Co-infections with taxonomically diverse sexually transmitted pathogens are common but their interactions with each other and the host are poorly understood. The condition of disturbed vaginal bacteriome, known as bacterial vaginosis (BV), affects more than one third of reproductive age women around the glove, and its frequent companion is the protozoan parasite Trichomonas vaginalis (TV). This mixed infection is associated with a greater risk of HIV infection and transmission, greater risk of human papillomavirus (HPV) infection, and lower clearance of HPV. The parasite brings to the protozoan-bacterial-viral interactome its own microbiome, in particular, viruses (TVV) uniquely adapted to its protozoan host, and shown by to be immunogenic.
Raina N. Fichorova, MD, PhD, director of the Laboratory of Genital Tract Biology in the Department of Obstetrics and Gynecology at Brigham and Women’s Hospital, Hidemi S. Yamamoto, BA, manager of the lab, and colleagues have discovered concurrent exposure to TV and BV dysregulates the expression of galectins—proteins that ordinarily form part of innate immune defenses. In Frontiers in Cellular and Infection Microbiology, the researchers are also the first to report that TVV helps TV and bacteria evade the human immune system.
Methods
The study utilized biospecimens from the HIV Epidemiology Research Study (HERS), which prospectively followed 871 HIV-infected women and 439 high-risk HIV-uninfected women of reproductive age in four U.S. cities. Over the course of up to seven years, women had semiannual examinations that included cervicovaginal lavage and vaginal swabs.

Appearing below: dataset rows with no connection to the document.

(** * Near-Earth objects: models, loaders, validators and writers

    A shallow embedding of [models.py], [extract.py], [validation.py] and
    [write.py], followed by the properties checked against it.

    Conventions.
    - A Python [float] is a primitive binary64 float; [<], [>], [==] are the
      IEEE comparisons ([PrimFloat.ltb], [PrimFloat.eqb]), so not-a-number
      compares false with everything, itself included.
    - A Python [str] is a [string] whose characters are the code points
      below 256.
    - A call that may raise returns a [result]: [Ok v] or [Raise e]; an
      exception is a class and the message pieces of its f-string.
    - Python built-ins and the repository's [helpers] module, whose text is
      not part of the four files, are the fields of the class [Runtime]. *)

From Stdlib Require Import Floats.PrimFloat ZArith Ascii.
From Stdlib Require Uint63 Floats.FloatOps Floats.SpecFloat.
From Stdlib Require Floats.FloatAxioms.
From stdpp Require Import gmap strings list pretty.

Set Warnings "-register-all".
Open Scope string_scope.

(** ** Python values *)

(** The values that reach the modelled code: [None], [bool], [float], [str]
    and [dict] with string keys (insertion order kept). *)
Inductive pyval :=
| PNone
| PBool (b : bool)
| PFloat (f : float)
| PStr (s : string)
| PDict (kvs : list (string * pyval)).

(** ** Exceptions *)

(** The exception classes the four files name or can meet.  A class stands
    for itself and its subclasses, which is how [except] matches. *)
Inductive exn_class :=
| AttributeError | KeyError | TypeError | ValueError | IndexError
| OSError | ValidationError.

Global Instance exn_class_eq_dec : EqDecision exn_class.
Proof. solve_decision. Defined.

(** One piece of a formatted message: literal text, or a value that the
    f-string formats in place. *)
Inductive piece :=
| Lit (s : string)
| Fmt (v : pyval).

Record exn := Exn { exn_kind : exn_class; exn_msg : list piece }.

Inductive result (A : Type) :=
| Ok (a : A)
| Raise (e : exn).
Arguments Ok {A} a.
Arguments Raise {A} e.

Global Instance result_ret : MRet result := fun A a => Ok a.
Global Instance result_bind : MBind result := fun A B k r =>
  match r with
  | Ok a => k a
  | Raise e => Raise e
  end.

Definition raises {A} (r : result A) : bool :=
  match r with Ok _ => false | Raise _ => true end.

Definition raised_kind {A} (r : result A) : option exn_class :=
  match r with Ok _ => None | Raise e => Some (exn_kind e) end.

(** ** Strings *)

Definition nl : string := String "010"%char "".
Definition cr : string := String "013"%char "".

(** [str.isspace] on the code points below 256. *)
Definition isspace (c : ascii) : bool :=
  let n := Ascii.N_of_ascii c in
  ((9 <=? n) && (n <=? 13) || (28 <=? n) && (n <=? 32)
   || (n =? 133) || (n =? 160))%N.

Fixpoint lstrip (s : string) : string :=
  match s with
  | EmptyString => EmptyString
  | String c r => if isspace c then lstrip r else s
  end.

Fixpoint rstrip (s : string) : string :=
  match s with
  | EmptyString => EmptyString
  | String c r =>
      match rstrip r with
      | EmptyString => if isspace c then EmptyString else String c EmptyString
      | r' => String c r'
      end
  end.

(** [s.strip()] *)
Definition strip (s : string) : string := rstrip (lstrip s).

Definition nonempty (s : string) : bool :=
  match s with EmptyString => false | _ => true end.

Fixpoint blank (s : string) : bool :=
  match s with
  | EmptyString => true
  | String c r => isspace c && blank r
  end.

(** [sep.join(l)] *)
Fixpoint join (sep : string) (l : list string) : string :=
  match l with
  | [] => ""
  | [x] => x
  | x :: r => x +:+ sep +:+ join sep r
  end.

(** ** Truthiness and conversions *)

(** [bool(v)]: what [if v] tests. *)
Definition truthy (v : pyval) : bool :=
  match v with
  | PNone => false
  | PBool b => b
  | PFloat f => negb (f =? 0)%float
  | PStr s => nonempty s
  | PDict kvs => match kvs with [] => false | _ => true end
  end.

Definition type_name (v : pyval) : string :=
  match v with
  | PNone => "NoneType"
  | PBool _ => "bool"
  | PFloat _ => "float"
  | PStr _ => "str"
  | PDict _ => "dict"
  end.

(** ** validation.py *)

Definition validate_distance_range
    (min_distance max_distance : option float) : result unit :=
  match min_distance, max_distance with
  | Some lo, Some hi =>
      if (hi <? lo)%float then
        Raise (Exn ValidationError
          [Lit "Minimum distance "; Fmt (PFloat lo);
           Lit " cannot be greater than maximum distance "; Fmt (PFloat hi)])
      else if (lo <? 0)%float then
        Raise (Exn ValidationError
          [Lit "Minimum distance "; Fmt (PFloat lo); Lit " cannot be negative"])
      else if (hi <? 0)%float then
        Raise (Exn ValidationError
          [Lit "Maximum distance "; Fmt (PFloat hi); Lit " cannot be negative"])
      else Ok tt
  | _, _ => Ok tt
  end.

Definition validate_velocity_range
    (min_velocity max_velocity : option float) : result unit :=
  match min_velocity, max_velocity with
  | Some lo, Some hi =>
      if (hi <? lo)%float then
        Raise (Exn ValidationError
          [Lit "Minimum velocity "; Fmt (PFloat lo);
           Lit " cannot be greater than maximum velocity "; Fmt (PFloat hi)])
      else if (lo <? 0)%float then
        Raise (Exn ValidationError
          [Lit "Minimum velocity "; Fmt (PFloat lo); Lit " cannot be negative"])
      else if (hi <? 0)%float then
        Raise (Exn ValidationError
          [Lit "Maximum velocity "; Fmt (PFloat hi); Lit " cannot be negative"])
      else Ok tt
  | _, _ => Ok tt
  end.

Definition validate_diameter_range
    (min_diameter max_diameter : option float) : result unit :=
  match min_diameter, max_diameter with
  | Some lo, Some hi =>
      if (hi <? lo)%float then
        Raise (Exn ValidationError
          [Lit "Minimum diameter "; Fmt (PFloat lo);
           Lit " cannot be greater than maximum diameter "; Fmt (PFloat hi)])
      else if (lo <? 0)%float then
        Raise (Exn ValidationError
          [Lit "Minimum diameter "; Fmt (PFloat lo); Lit " cannot be negative"])
      else if (hi <? 0)%float then
        Raise (Exn ValidationError
          [Lit "Maximum diameter "; Fmt (PFloat hi); Lit " cannot be negative"])
      else Ok tt
  | _, _ => Ok tt
  end.

Definition validate_limit (limit : option Z) : result unit :=
  match limit with
  | Some n =>
      if (n <=? 0)%Z then
        Raise (Exn ValidationError
          [Lit "Limit "; Lit (pretty n); Lit " must be a positive integer"])
      else Ok tt
  | None => Ok tt
  end.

The researchers conducted a nested case–control study, defining cases as HERS participants who had TV documented after a TV-negative visit (“incident TV”). Women who remained negative for TV throughout the follow-up served as controls. 223 incident TV visits were randomly matched with a visit by a control participant by race, age, HIV status, Nugent score for BV, hormonal contraceptive use, and hysterectomy status.
Galectin-1 and Galectin-9
Galectin-1, galectin-9, interleukin (IL)-1β, and all chemokines studied were higher in women with incident TV than in controls. Higher galectin-1 and galectin-9 levels showed strong positive correlations with markers of cervicovaginal inflammation, including IL-1β, IL-8, MIP-1β, and RANTES.
In TV-infected women, galactin-9 was higher with vaginal dysbiosis/BV and HIV infection, and both higher galectin-1 and -9 were associated with the presence of monocytes in the mucosal secretions (P<0.001), which is an additional risk factor for HIV acquisition and transmission.
Galectin-3
Galectin-3 was inversely associated with incident TV depending on bacterial and viral co-infection status:
- No BV (OR, 0.03)
- Co-infection with HIV (OR, 0.39)
- Co-infection with herpes simplex virus (OR, 0.22)
In TV-infected women, galectin-3 was lower in the presence of vaginal dysbiosis and BV (p<0.001).
Protozoan–Viral–Bacterial Synergisms
To prove causative relationships, the team investigated the effects of mixed infections in a human in-vitro model:
- TV synergized with TVV and BV bacteria to upregulate galectin-1, galectin-9, and inflammatory cytokines
- A BV-signature bacterium, Prevotella bivia, downregulated galectin-3 and acting synergistically with TV upregulated galectin-1, galectin-9, and IL-1β
- P. bivia also suppressed antiviral response (e.g., IP-10 and RANTES) induced by the TVV-harboring TV
Interpreting the Findings
These results suggest molecular mechanisms by which BV organisms, particularly P. bivia, drive susceptibility to persistent TV infection. By upregulating epithelial galectin-1 expression, P. bivia seems to exacerbate the amplified galectin-1 in natural TV–BV co-infection, thereby facilitating the parasite adherence to epithelial cells, which is mediated by this galectin.
Galactin-1 and -9 facilitate HIV entry into host cells, so increased levels of these proteins may be exploited by protozoan–bacterial synergisms with HIV. On the other hand, dampening of galactin-1 and -9 associated with the HPV-TV co-infections may facilitate viral persistence in these cases.
TV is an established risk factor for cervical cancer, and future research might show how galectins and suppression of innate immunity play a role in this risk.